===== Provided data

(* ===== verification/GatewayPolicy.v ===== *)
(** * AI gateway: grants, policies and skill bindings

    [application/aigateway/policies.go] with the risk decisions of approval.go
    and the sanitizing of audit.go: which tools a subject may call, under which
    strategy, and with which capabilities of a skill. *)

From Stdlib Require Import Ascii.
From S2P Require Import Prelude GoStrings AccessModel WorkflowModel GatewayModel.

(** ** Patterns *)

Definition grantMatchesTool (pattern toolName : string) : bool :=
  let pattern := TrimSpace pattern in
  let toolName := TrimSpace toolName in
  if str_empty pattern then false
  else if String.eqb pattern "*" || String.eqb pattern toolName then true
  else if HasSuffix pattern ".*" then HasPrefix toolName (TrimSuffix pattern "*")
  else false.

Definition matchesToolPatternList (patterns : list string) (toolName : string) : bool :=
  existsb (fun pattern => grantMatchesTool pattern toolName) patterns.

Definition matchesStringPatternList (patterns : list string) (value : string) : bool :=
  let value := TrimSpace value in
  existsb (fun pattern => let pattern := TrimSpace pattern in String.eqb pattern "*" || String.eqb pattern value) patterns.

Definition hasAllPermissions (granted required : list string) : bool :=
  forallb (fun permissionKey => contains granted (TrimSpace permissionKey)) required.

(** ** Resource scopes *)

Record gatewayScopeAlias := { alias_key : string; alias_names : list string }.

Definition gatewayScopeAliases : list gatewayScopeAlias := [
  {| alias_key := "businessLineId"; alias_names := ["businessLineId"; "businessLineID"; "businessLine"; "businessLineIds"; "businessLineIDs"] |};
  {| alias_key := "applicationId"; alias_names := ["applicationId"; "applicationID"; "application"; "applicationIds"; "applicationIDs"] |};
  {| alias_key := "applicationEnvironmentId"; alias_names := ["applicationEnvironmentId"; "applicationEnvironmentID";
       "applicationEnvironment"; "applicationEnvironmentIds"; "applicationEnvironmentIDs"; "bindingId"; "bindingID"] |};
  {| alias_key := "environmentId"; alias_names := ["environmentId"; "environmentID"; "environment"; "environmentIds"; "environmentIDs"] |};
  {| alias_key := "clusterId"; alias_names := ["clusterId"; "clusterID"; "cluster"; "clusterIds"; "clusterIDs"] |};
  {| alias_key := "namespace"; alias_names := ["namespace"; "namespaces"] |};
  {| alias_key := "releaseBundleId"; alias_names := ["releaseBundleId"; "releaseBundleID"; "releaseBundle"; "releaseBundleIds";
       "releaseBundleIDs"; "bundleId"; "bundleID"] |};
  {| alias_key := "executionTaskId"; alias_names := ["executionTaskId"; "executionTaskID"; "executionTask"; "executionTaskIds";
       "executionTaskIDs"; "taskId"; "taskID"] |};
  {| alias_key := "runtimeId"; alias_names := ["runtimeId"; "runtimeID"] |};
  {| alias_key := "enrollmentId"; alias_names := ["enrollmentId"; "enrollmentID"] |};
  {| alias_key := "deviceId"; alias_names := ["deviceId"; "deviceID"] |};
  {| alias_key := "subjectUserId"; alias_names := ["subjectUserId"; "subjectUserID"; "subjectId"; "subjectID"] |};
  {| alias_key := "siteId"; alias_names := ["siteId"; "siteID"] |};
  {| alias_key := "networkResourceId"; alias_names := ["networkResourceId"; "networkResourceID"; "resourceId"; "resourceID"] |};
  {| alias_key := "hostId"; alias_names := ["hostId"; "dockerHostId"; "dockerHost"] |};
  {| alias_key := "projectId"; alias_names := ["projectId"; "dockerProject"] |};
  {| alias_key := "serviceId"; alias_names := ["serviceId"; "dockerService"] |};
  {| alias_key := "connectionId"; alias_names := ["connectionId"; "virtualizationConnectionId"; "virtualizationConnection"] |};
  {| alias_key := "vmId"; alias_names := ["vmId"; "vmID"; "virtualMachine"] |};
  {| alias_key := "operationId"; alias_names := ["operationId"; "dockerOperation"; "afterOperationId"] |}
].

Definition known_alias (name : string) : bool := existsb (fun item => contains (alias_names item) name) gatewayScopeAliases.

Definition gatewayPolicyScopeAliases `{MapRange} (scopes : go_map) : list gatewayScopeAlias :=
  gatewayScopeAliases ++
  ((fun key => {| alias_key := key; alias_names := [key] |}) <$>
   filter (fun key => known_alias key = false) (range_keys (dom scopes))).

==========

_Exercise instructions_.
The lines above from the one containing "Definition matchesStringPatternList (patterns" through the one containing "existsb (fun pattern => let" are to be set down exactly, and no others.

_Reply_.
Definition matchesStringPatternList (patterns : list string) (value : string) : bool :=
  let value := TrimSpace value in
  existsb (fun pattern => let pattern := TrimSpace pattern in String.eqb pattern "*" || String.eqb pattern value) patterns.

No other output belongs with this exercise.